[Opening Supplied information section]

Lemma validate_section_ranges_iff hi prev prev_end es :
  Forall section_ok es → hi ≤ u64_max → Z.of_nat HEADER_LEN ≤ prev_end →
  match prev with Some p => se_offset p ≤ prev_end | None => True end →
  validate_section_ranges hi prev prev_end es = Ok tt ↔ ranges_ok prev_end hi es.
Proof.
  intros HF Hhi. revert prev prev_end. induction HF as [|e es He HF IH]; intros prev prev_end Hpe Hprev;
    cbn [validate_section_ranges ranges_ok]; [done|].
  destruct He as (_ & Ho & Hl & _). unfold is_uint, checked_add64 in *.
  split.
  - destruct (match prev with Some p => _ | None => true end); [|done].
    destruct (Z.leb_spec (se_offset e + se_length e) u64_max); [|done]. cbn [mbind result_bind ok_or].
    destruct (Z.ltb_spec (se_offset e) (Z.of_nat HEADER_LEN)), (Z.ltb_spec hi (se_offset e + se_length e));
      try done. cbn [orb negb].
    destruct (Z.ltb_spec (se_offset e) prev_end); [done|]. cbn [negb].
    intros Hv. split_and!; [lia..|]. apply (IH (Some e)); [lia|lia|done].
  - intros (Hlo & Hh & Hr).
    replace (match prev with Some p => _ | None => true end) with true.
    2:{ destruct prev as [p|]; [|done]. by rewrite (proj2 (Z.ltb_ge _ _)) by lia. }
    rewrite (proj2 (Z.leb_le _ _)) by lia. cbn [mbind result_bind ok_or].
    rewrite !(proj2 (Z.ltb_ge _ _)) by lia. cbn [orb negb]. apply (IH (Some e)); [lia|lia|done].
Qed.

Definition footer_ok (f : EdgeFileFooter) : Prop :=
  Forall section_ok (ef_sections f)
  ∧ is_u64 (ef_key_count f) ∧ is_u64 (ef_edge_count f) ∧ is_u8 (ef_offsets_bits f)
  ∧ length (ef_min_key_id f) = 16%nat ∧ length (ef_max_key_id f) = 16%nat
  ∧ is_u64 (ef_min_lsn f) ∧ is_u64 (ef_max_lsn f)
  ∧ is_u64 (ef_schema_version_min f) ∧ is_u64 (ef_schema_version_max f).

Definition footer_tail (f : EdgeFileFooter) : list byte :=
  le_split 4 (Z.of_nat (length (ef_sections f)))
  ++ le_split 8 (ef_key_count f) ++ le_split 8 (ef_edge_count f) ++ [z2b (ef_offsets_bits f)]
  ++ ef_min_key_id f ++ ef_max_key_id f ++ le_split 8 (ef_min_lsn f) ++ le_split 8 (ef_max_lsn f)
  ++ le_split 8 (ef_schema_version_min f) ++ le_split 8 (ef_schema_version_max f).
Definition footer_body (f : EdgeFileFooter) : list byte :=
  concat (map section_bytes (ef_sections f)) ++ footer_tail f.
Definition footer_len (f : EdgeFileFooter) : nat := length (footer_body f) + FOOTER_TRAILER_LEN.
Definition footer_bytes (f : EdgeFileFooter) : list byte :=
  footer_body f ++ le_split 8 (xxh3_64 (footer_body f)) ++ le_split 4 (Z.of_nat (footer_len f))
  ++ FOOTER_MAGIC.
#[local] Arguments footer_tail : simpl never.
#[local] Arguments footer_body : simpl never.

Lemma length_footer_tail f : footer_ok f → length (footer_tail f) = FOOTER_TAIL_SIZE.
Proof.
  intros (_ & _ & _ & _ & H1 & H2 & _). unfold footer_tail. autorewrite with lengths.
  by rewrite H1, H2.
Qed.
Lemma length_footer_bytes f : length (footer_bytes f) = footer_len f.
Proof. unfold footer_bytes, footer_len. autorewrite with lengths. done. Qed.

[Closing Supplied information section]

> [What is expected]
Nothing may be left out: return each entry exactly as it reads.

> [Written solution]
Lemma validate_section_ranges_iff hi prev prev_end es :
  Forall section_ok es → hi ≤ u64_max → Z.of_nat HEADER_LEN ≤ prev_end →
  match prev with Some p => se_offset p ≤ prev_end | None => True end →
  validate_section_ranges hi prev prev_end es = Ok tt ↔ ranges_ok prev_end hi es.
Proof.
  intros HF Hhi. revert prev prev_end. induction HF as [|e es He HF IH]; intros prev prev_end Hpe Hprev;
    cbn [validate_section_ranges ranges_ok]; [done|].
  destruct He as (_ & Ho & Hl & _). unfold is_uint, checked_add64 in *.
  split.
  - destruct (match prev with Some p => _ | None => true end); [|done].
    destruct (Z.leb_spec (se_offset e + se_length e) u64_max); [|done]. cbn [mbind result_bind ok_or].
    destruct (Z.ltb_spec (se_offset e) (Z.of_nat HEADER_LEN)), (Z.ltb_spec hi (se_offset e + se_length e));
      try done. cbn [orb negb].
    destruct (Z.ltb_spec (se_offset e) prev_end); [done|]. cbn [negb].
    intros Hv. split_and!; [lia..|]. apply (IH (Some e)); [lia|lia|done].
  - intros (Hlo & Hh & Hr).
    replace (match prev with Some p => _ | None => true end) with true.
    2:{ destruct prev as [p|]; [|done]. by rewrite (proj2 (Z.ltb_ge _ _)) by lia. }
    rewrite (proj2 (Z.leb_le _ _)) by lia. cbn [mbind result_bind ok_or].
    rewrite !(proj2 (Z.ltb_ge _ _)) by lia. cbn [orb negb]. apply (IH (Some e)); [lia|lia|done].
Qed.

Definition footer_ok (f : EdgeFileFooter) : Prop :=
  Forall section_ok (ef_sections f)
  ∧ is_u64 (ef_key_count f) ∧ is_u64 (ef_edge_count f) ∧ is_u8 (ef_offsets_bits f)
  ∧ length (ef_min_key_id f) = 16%nat ∧ length (ef_max_key_id f) = 16%nat
  ∧ is_u64 (ef_min_lsn f) ∧ is_u64 (ef_max_lsn f)
  ∧ is_u64 (ef_schema_version_min f) ∧ is_u64 (ef_schema_version_max f).

Definition footer_tail (f : EdgeFileFooter) : list byte :=
  le_split 4 (Z.of_nat (length (ef_sections f)))
  ++ le_split 8 (ef_key_count f) ++ le_split 8 (ef_edge_count f) ++ [z2b (ef_offsets_bits f)]
  ++ ef_min_key_id f ++ ef_max_key_id f ++ le_split 8 (ef_min_lsn f) ++ le_split 8 (ef_max_lsn f)
  ++ le_split 8 (ef_schema_version_min f) ++ le_split 8 (ef_schema_version_max f).
Definition footer_body (f : EdgeFileFooter) : list byte :=
  concat (map section_bytes (ef_sections f)) ++ footer_tail f.
Definition footer_len (f : EdgeFileFooter) : nat := length (footer_body f) + FOOTER_TRAILER_LEN.
Definition footer_bytes (f : EdgeFileFooter) : list byte :=
  footer_body f ++ le_split 8 (xxh3_64 (footer_body f)) ++ le_split 4 (Z.of_nat (footer_len f))
  ++ FOOTER_MAGIC.
#[local] Arguments footer_tail : simpl never.
#[local] Arguments footer_body : simpl never.

Lemma length_footer_tail f : footer_ok f → length (footer_tail f) = FOOTER_TAIL_SIZE.
Proof.
  intros (_ & _ & _ & _ & H1 & H2 & _). unfold footer_tail. autorewrite with lengths.
  by rewrite H1, H2.
Qed.
Lemma length_footer_bytes f : length (footer_bytes f) = footer_len f.
Proof. unfold footer_bytes, footer_len. autorewrite with lengths. done. Qed.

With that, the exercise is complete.